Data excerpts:
▼▼▼

(** What [replay_platform_facts] tells the admission owner of a fresh generation. *)
Definition replay_events (f : ProductPlatformFacts) : list event :=
  match cellular_replay f with
  | [] => match last_cellular_loss f with Some (s, h) => [ELost s h] | None => [] end
  | l => (fun s => EObserve (stored_observation s)) <$> l
  end.

Definition deliver (e : CellularEgress) (evs : list event) : CellularEgress := fold_left (fun e ev => (Cellular.step e ev).2) evs e.

(** Android's events reach the facts with the sequence and the handle they carry. *)
Definition record_event (f : ProductPlatformFacts) (ev : event * option str) : ProductPlatformFacts :=
  match ev.1 with
  | EObserve o => record_cellular_observation (obs_sequence o) o (obs_handle o) ev.2 f
  | ELost s h => record_cellular_loss s h f
  end.

Definition record_events (evs : list (event * option str)) : ProductPlatformFacts := fold_left record_event evs facts_default.

(** ** The replayed owner *)

(** The last admissible one of a list. *)
Fixpoint newest_admissible (l : list NetworkObservation) : option NetworkHandle :=
  match l with
  | [] => None
  | o :: l =>
      match newest_admissible l with
      | Some h => Some h
      | None => if is_none (rejection_reason o) then Some (obs_handle o) else None
      end
  end.

Lemma newest_snoc l o :
  newest_admissible (l ++ [o]) = if is_none (rejection_reason o) then Some (obs_handle o) else newest_admissible l.
Proof.
  induction l as [|x l IH]; cbn; [by destruct (rejection_reason o)|]. rewrite IH.
  destruct (is_none (rejection_reason o)); [done|]. by destruct (newest_admissible l).
Qed.

Lemma newest_elem l h : newest_admissible l = Some h -> exists o, o ∈ l /\ obs_handle o = h /\ rejection_reason o = None.
Proof.
  induction l as [|x l IH]; cbn; [done|]. destruct (newest_admissible l) as [h'|].
  - intros [= ->]. destruct (IH eq_refl) as (o & Ho & H). exists o. split; [by right|done].
  - destruct (rejection_reason x) eqn:Hx; cbn; [done|]. intros [= <-]. exists x. split; [left|done].
Qed.
(* ===== verification/ProductRuntime.v ===== *)
(** * Product runtime

    [src/crates/runtime/src/product_runtime.rs] (less the facts, which are in
    [ProductFacts]), [product_generation.rs] and [execution.rs]: the stable process
    handle, the generations it installs one after the other, their drain, and the
    executor everything runs on.

    A critical section of the handle's mutex is one [dsection]; methods and tasks are
    programs over sections, over calls of a generation's owners, whose answers come
    from outside, over the cell that makes a drain happen once, and over the executor.
    Generations are positions in a store, for the handle shares them with tasks that
    outlive their replacement. *)

From S2P Require Import CellularRuntime ControlRuntime RotationRuntime.
From S2P Require Import Prelude Net RustStr Transport Lifecycle Interaction Threads Rotation.
From stdpp Require Import gmap list.
From S2P Require Import Cellular ProductFacts.

#[local] Open Scope Z_scope.

Inductive RuntimeExecutionError := ThreadUnavailable | ExecutionStateUnavailable.

(** ** Executor *)

Record RuntimeExecutor := { runtime : bool; active_tasks : Z }.

Definition executor_new : RuntimeExecutor := {| runtime := true; active_tasks := 0 |}.

Definition handle (x : RuntimeExecutor) : result RuntimeExecutionError unit :=
  if runtime x then Ok tt else Err ExecutionStateUnavailable.

(** [false] when there is no runtime any more. *)
Definition spawn (x : RuntimeExecutor) : bool * RuntimeExecutor :=
  match handle x with
  | Err _ => (false, x)
  | Ok _ => (true, {| runtime := runtime x; active_tasks := (active_tasks x + 1) mod (u64_max + 1) |})
  end.

(** [ActiveTaskGuard] is dropped with the task. *)
Definition task_ended (x : RuntimeExecutor) : RuntimeExecutor :=
  {| runtime := runtime x; active_tasks := (active_tasks x - 1) mod (u64_max + 1) |}.

Definition executor_shutdown (x : RuntimeExecutor) : RuntimeExecutor := {| runtime := false; active_tasks := active_tasks x |}.

(** ** Generations *)

(** [OnceCell] *)
Inductive once := Unset | Initializing | Set_ (b : bool).

(** Observers are platform callbacks: numbers. *)
Inductive observed := OCellular | OReadiness | OProxy | OMesh | ORotation.

Record ProductObservers := {
  obs_cellular : option nat; obs_readiness : option nat; obs_proxy : option nat; obs_mesh : option nat; obs_rotation : option nat }.

Definition no_observers : ProductObservers :=
  {| obs_cellular := None; obs_readiness := None; obs_proxy := None; obs_mesh := None; obs_rotation := None |}.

▲▲▲

Task item - Each record must be duplicated exactly, with none missing.

Reply to the exercise -
(** What [replay_platform_facts] tells the admission owner of a fresh generation. *)
Definition replay_events (f : ProductPlatformFacts) : list event :=
  match cellular_replay f with
  | [] => match last_cellular_loss f with Some (s, h) => [ELost s h] | None => [] end
  | l => (fun s => EObserve (stored_observation s)) <$> l
  end.

Definition deliver (e : CellularEgress) (evs : list event) : CellularEgress := fold_left (fun e ev => (Cellular.step e ev).2) evs e.

(** Android's events reach the facts with the sequence and the handle they carry. *)
Definition record_event (f : ProductPlatformFacts) (ev : event * option str) : ProductPlatformFacts :=
  match ev.1 with
  | EObserve o => record_cellular_observation (obs_sequence o) o (obs_handle o) ev.2 f
  | ELost s h => record_cellular_loss s h f
  end.

Definition record_events (evs : list (event * option str)) : ProductPlatformFacts := fold_left record_event evs facts_default.

(** ** The replayed owner *)

(** The last admissible one of a list. *)
Fixpoint newest_admissible (l : list NetworkObservation) : option NetworkHandle :=
  match l with
  | [] => None
  | o :: l =>
      match newest_admissible l with
      | Some h => Some h
      | None => if is_none (rejection_reason o) then Some (obs_handle o) else None
      end
  end.

Lemma newest_snoc l o :
  newest_admissible (l ++ [o]) = if is_none (rejection_reason o) then Some (obs_handle o) else newest_admissible l.
Proof.
  induction l as [|x l IH]; cbn; [by destruct (rejection_reason o)|]. rewrite IH.
  destruct (is_none (rejection_reason o)); [done|]. by destruct (newest_admissible l).
Qed.

Lemma newest_elem l h : newest_admissible l = Some h -> exists o, o ∈ l /\ obs_handle o = h /\ rejection_reason o = None.
Proof.
  induction l as [|x l IH]; cbn; [done|]. destruct (newest_admissible l) as [h'|].
  - intros [= ->]. destruct (IH eq_refl) as (o & Ho & H). exists o. split; [by right|done].
  - destruct (rejection_reason x) eqn:Hx; cbn; [done|]. intros [= <-]. exists x. split; [left|done].
Qed.
(* ===== verification/ProductRuntime.v ===== *)
(** * Product runtime

    [src/crates/runtime/src/product_runtime.rs] (less the facts, which are in
    [ProductFacts]), [product_generation.rs] and [execution.rs]: the stable process
    handle, the generations it installs one after the other, their drain, and the
    executor everything runs on.

    A critical section of the handle's mutex is one [dsection]; methods and tasks are
    programs over sections, over calls of a generation's owners, whose answers come
    from outside, over the cell that makes a drain happen once, and over the executor.
    Generations are positions in a store, for the handle shares them with tasks that
    outlive their replacement. *)

From S2P Require Import CellularRuntime ControlRuntime RotationRuntime.
From S2P Require Import Prelude Net RustStr Transport Lifecycle Interaction Threads Rotation.
From stdpp Require Import gmap list.
From S2P Require Import Cellular ProductFacts.

#[local] Open Scope Z_scope.

Inductive RuntimeExecutionError := ThreadUnavailable | ExecutionStateUnavailable.

(** ** Executor *)

Record RuntimeExecutor := { runtime : bool; active_tasks : Z }.

Definition executor_new : RuntimeExecutor := {| runtime := true; active_tasks := 0 |}.

Definition handle (x : RuntimeExecutor) : result RuntimeExecutionError unit :=
  if runtime x then Ok tt else Err ExecutionStateUnavailable.

(** [false] when there is no runtime any more. *)
Definition spawn (x : RuntimeExecutor) : bool * RuntimeExecutor :=
  match handle x with
  | Err _ => (false, x)
  | Ok _ => (true, {| runtime := runtime x; active_tasks := (active_tasks x + 1) mod (u64_max + 1) |})
  end.

(** [ActiveTaskGuard] is dropped with the task. *)
Definition task_ended (x : RuntimeExecutor) : RuntimeExecutor :=
  {| runtime := runtime x; active_tasks := (active_tasks x - 1) mod (u64_max + 1) |}.

Definition executor_shutdown (x : RuntimeExecutor) : RuntimeExecutor := {| runtime := false; active_tasks := active_tasks x |}.

(** ** Generations *)

(** [OnceCell] *)
Inductive once := Unset | Initializing | Set_ (b : bool).

(** Observers are platform callbacks: numbers. *)
Inductive observed := OCellular | OReadiness | OProxy | OMesh | ORotation.

Record ProductObservers := {
  obs_cellular : option nat; obs_readiness : option nat; obs_proxy : option nat; obs_mesh : option nat; obs_rotation : option nat }.

Definition no_observers : ProductObservers :=
  {| obs_cellular := None; obs_readiness := None; obs_proxy := None; obs_mesh := None; obs_rotation := None |}.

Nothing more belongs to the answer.